No, no, melting is fine it will grow back in a week or so! It's when they wilt/leaves die, that's bad. Melting is just them acclimating to the new water chemistry and the leaves will turn really dark green and look almost translucent and then they will gain their color back after a while.


----------



## Laki (Aug 24, 2011)

I sure hope so o-o
My hygro died off and I have one stem in one of the tanks but it won't grow, won't die. And my wisteria I had SO much, it's now down to one tall stem. Rest died. Hornwort had a hard time too, I still manage to keep them alive though. My ambulia, ferns, marimo and salvinina are all thriving though. So I don't know what to be at.


----------



## lilnaugrim (Mar 27, 2013)

Could be pH levels as well. plants tend to like the higher pH levels I find. In one tank it's at 7.4-7.6 and my plants are thriving and sending off babies every week then my other tank is at 6.5 and the plants are just kind of...meh. They're not dying but they aren't growing either.


----------



## ao (Feb 29, 2012)

Water hardness teds to afect plants more than PH. most plant prefer hard water. My java ferns certainly did not. 

I cant remember the threshold for low and med light but I remember hght being 50 PAR. my tank just hits that at the substrate level


----------



## Laki (Aug 24, 2011)

oohhh. I was told I have hard tap water. Old copper pipes. I think they're copper. My shrimp are alive though. 

I don't have a test kit. Maybe I should invest in one.


----------



## lilnaugrim (Mar 27, 2013)

You can use driftwood to soften it as well.

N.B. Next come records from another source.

(* ===== verification/ClassRead.v ===== *)
(** * Reading back what was written

    [written p m x a]: with any later state of the pool [p] emitted and read
    back, the decoding step [m] reads the bytes [x] to the value [a].  The
    steps compose, so a reader is matched against a writer piece by piece. *)
From S2P Require Import Prelude.
From S2P Require Import Utf8.
From S2P Require Import Mutf8.
From S2P Require Import Desc.
From S2P Require Import Format.
From S2P Require Import ClassIO.
From S2P Require Import Pool.
From S2P Require Import PoolBuilder.
From S2P Require Import PoolLater.
From S2P Require Import Attrs.
From S2P Require Import Decoder.

(** [q] is the pool read back from [P]. *)
Record final (P : PoolBuilder) (q : Pool) : Prop := {
  fin_err : perr P = None;
  fin_good : good q;
  fin_table : exists l, built base P l /\ forall i c, at_index l i c -> holds base q i c }.

(** [m] reads [x], and what follows it is left; [dends]: nothing follows. *)
Definition dreads (q : Pool) {A} (m : DM A) (x : bytes) (a : A) : Prop :=
  forall d post, healthy (dr d) -> drop (Z.to_nat (roff (dr d))) (rb (dr d)) = x ++ post -> good (dpool d) -> forget (dpool d) = forget q ->
    exists p', good p' /\ forget p' = forget q /\ m d = (Ok a, mkDecoder (with_off (dr d) (roff (dr d) + len x)) p').
Definition dends (q : Pool) {A} (m : DM A) (x : bytes) (a : A) : Prop :=
  forall d, healthy (dr d) -> drop (Z.to_nat (roff (dr d))) (rb (dr d)) = x -> good (dpool d) -> forget (dpool d) = forget q ->
    exists p', good p' /\ forget p' = forget q /\ m d = (Ok a, mkDecoder (with_off (dr d) (roff (dr d) + len x)) p').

That might be why my plants are doing better in the 33 then, I've got 3 pieces of driftwood XD I'll have to find some small pieces to get into the 10 gallon then and all my other tanks!


----------



## carlos puron (Jun 9, 2013)

*a betta in my 55 gallon with my tetras is that possible?*

Hey y'all well I have my 55 gallon with 3 different schools of tetras black skirt black phantom and blood fin two Dalmatian mollies that I rescued 3 otos and two yoyo loaches I've read on different places that you can keep bettas with tetras with no problems as long as you have at least six of each kind of tetras but I want to know by your experience can this happen cause I really love bettas for their fins i actually have two on their own 5 gallon each one it is a shame that we cannot have more than one male in the same tank I want to add one to my 55 gal or start a female sorority if possible but before adopting I want to make sure there's the possibility that they can live together I may buy a 3 gallon or something in case that it doesn't go as I expected i posted a pic of my thank i still want to add some more plants before i start looking for male or females But for your own experience what do you guys recommend 

Thanks for reading


----------



## carlos puron (Jun 9, 2013)

Sorry I don't know what happened but that was supposed to be a new tread


----------